◆ What is being asked: Both the line with "of_real : rd" and the line with "match f with" in the records below must appear in the output, along with every line between them, exactly and with nothing added.

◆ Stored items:
○ ○ ○

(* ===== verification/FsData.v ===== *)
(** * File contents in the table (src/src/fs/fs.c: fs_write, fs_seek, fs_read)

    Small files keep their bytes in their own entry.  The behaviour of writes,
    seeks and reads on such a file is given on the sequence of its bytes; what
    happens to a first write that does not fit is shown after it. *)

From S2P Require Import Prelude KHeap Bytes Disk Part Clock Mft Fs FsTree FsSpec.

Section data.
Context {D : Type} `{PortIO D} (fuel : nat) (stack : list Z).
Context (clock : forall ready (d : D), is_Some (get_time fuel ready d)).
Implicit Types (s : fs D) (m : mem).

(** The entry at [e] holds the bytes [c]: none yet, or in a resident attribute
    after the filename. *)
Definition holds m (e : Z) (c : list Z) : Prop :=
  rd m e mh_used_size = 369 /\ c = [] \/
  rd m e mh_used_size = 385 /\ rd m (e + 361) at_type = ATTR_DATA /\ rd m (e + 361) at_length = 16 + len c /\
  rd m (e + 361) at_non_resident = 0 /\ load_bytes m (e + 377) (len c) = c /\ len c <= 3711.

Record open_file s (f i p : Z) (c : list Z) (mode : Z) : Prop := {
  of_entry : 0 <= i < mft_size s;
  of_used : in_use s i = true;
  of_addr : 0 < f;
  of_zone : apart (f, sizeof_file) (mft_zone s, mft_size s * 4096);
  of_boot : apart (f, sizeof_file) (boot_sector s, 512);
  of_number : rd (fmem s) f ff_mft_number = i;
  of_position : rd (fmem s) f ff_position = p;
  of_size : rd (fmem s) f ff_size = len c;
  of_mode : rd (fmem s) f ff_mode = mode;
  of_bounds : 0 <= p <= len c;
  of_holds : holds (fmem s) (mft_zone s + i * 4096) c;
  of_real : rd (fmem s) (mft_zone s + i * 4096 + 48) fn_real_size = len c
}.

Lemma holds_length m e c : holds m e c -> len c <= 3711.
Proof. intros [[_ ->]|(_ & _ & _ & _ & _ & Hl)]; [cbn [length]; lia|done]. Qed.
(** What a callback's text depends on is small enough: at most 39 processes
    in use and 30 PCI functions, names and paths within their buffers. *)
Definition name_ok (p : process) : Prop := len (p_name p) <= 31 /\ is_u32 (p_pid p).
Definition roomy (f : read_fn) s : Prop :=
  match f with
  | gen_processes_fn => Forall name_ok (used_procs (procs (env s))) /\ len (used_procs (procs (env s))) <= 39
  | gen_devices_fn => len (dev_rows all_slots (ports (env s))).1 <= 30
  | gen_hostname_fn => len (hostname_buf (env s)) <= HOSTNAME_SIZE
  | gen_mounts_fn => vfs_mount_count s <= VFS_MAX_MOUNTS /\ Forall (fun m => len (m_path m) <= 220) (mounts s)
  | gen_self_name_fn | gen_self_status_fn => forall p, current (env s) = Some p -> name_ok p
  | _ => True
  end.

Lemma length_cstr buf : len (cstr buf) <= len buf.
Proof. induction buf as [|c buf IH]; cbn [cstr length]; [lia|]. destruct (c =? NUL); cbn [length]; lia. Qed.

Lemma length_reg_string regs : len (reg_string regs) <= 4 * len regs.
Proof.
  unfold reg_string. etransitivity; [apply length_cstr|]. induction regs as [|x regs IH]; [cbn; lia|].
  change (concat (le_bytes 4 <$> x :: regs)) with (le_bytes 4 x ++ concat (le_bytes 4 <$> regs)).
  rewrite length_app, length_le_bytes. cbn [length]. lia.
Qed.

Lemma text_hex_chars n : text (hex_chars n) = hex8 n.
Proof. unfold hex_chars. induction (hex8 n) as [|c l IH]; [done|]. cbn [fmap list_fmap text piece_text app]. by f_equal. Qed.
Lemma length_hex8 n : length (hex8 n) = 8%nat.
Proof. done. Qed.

○ ○ ○

◆ Answer to this task:
  of_real : rd (fmem s) (mft_zone s + i * 4096 + 48) fn_real_size = len c
}.

Lemma holds_length m e c : holds m e c -> len c <= 3711.
Proof. intros [[_ ->]|(_ & _ & _ & _ & _ & Hl)]; [cbn [length]; lia|done]. Qed.
(** What a callback's text depends on is small enough: at most 39 processes
    in use and 30 PCI functions, names and paths within their buffers. *)
Definition name_ok (p : process) : Prop := len (p_name p) <= 31 /\ is_u32 (p_pid p).
Definition roomy (f : read_fn) s : Prop :=
  match f with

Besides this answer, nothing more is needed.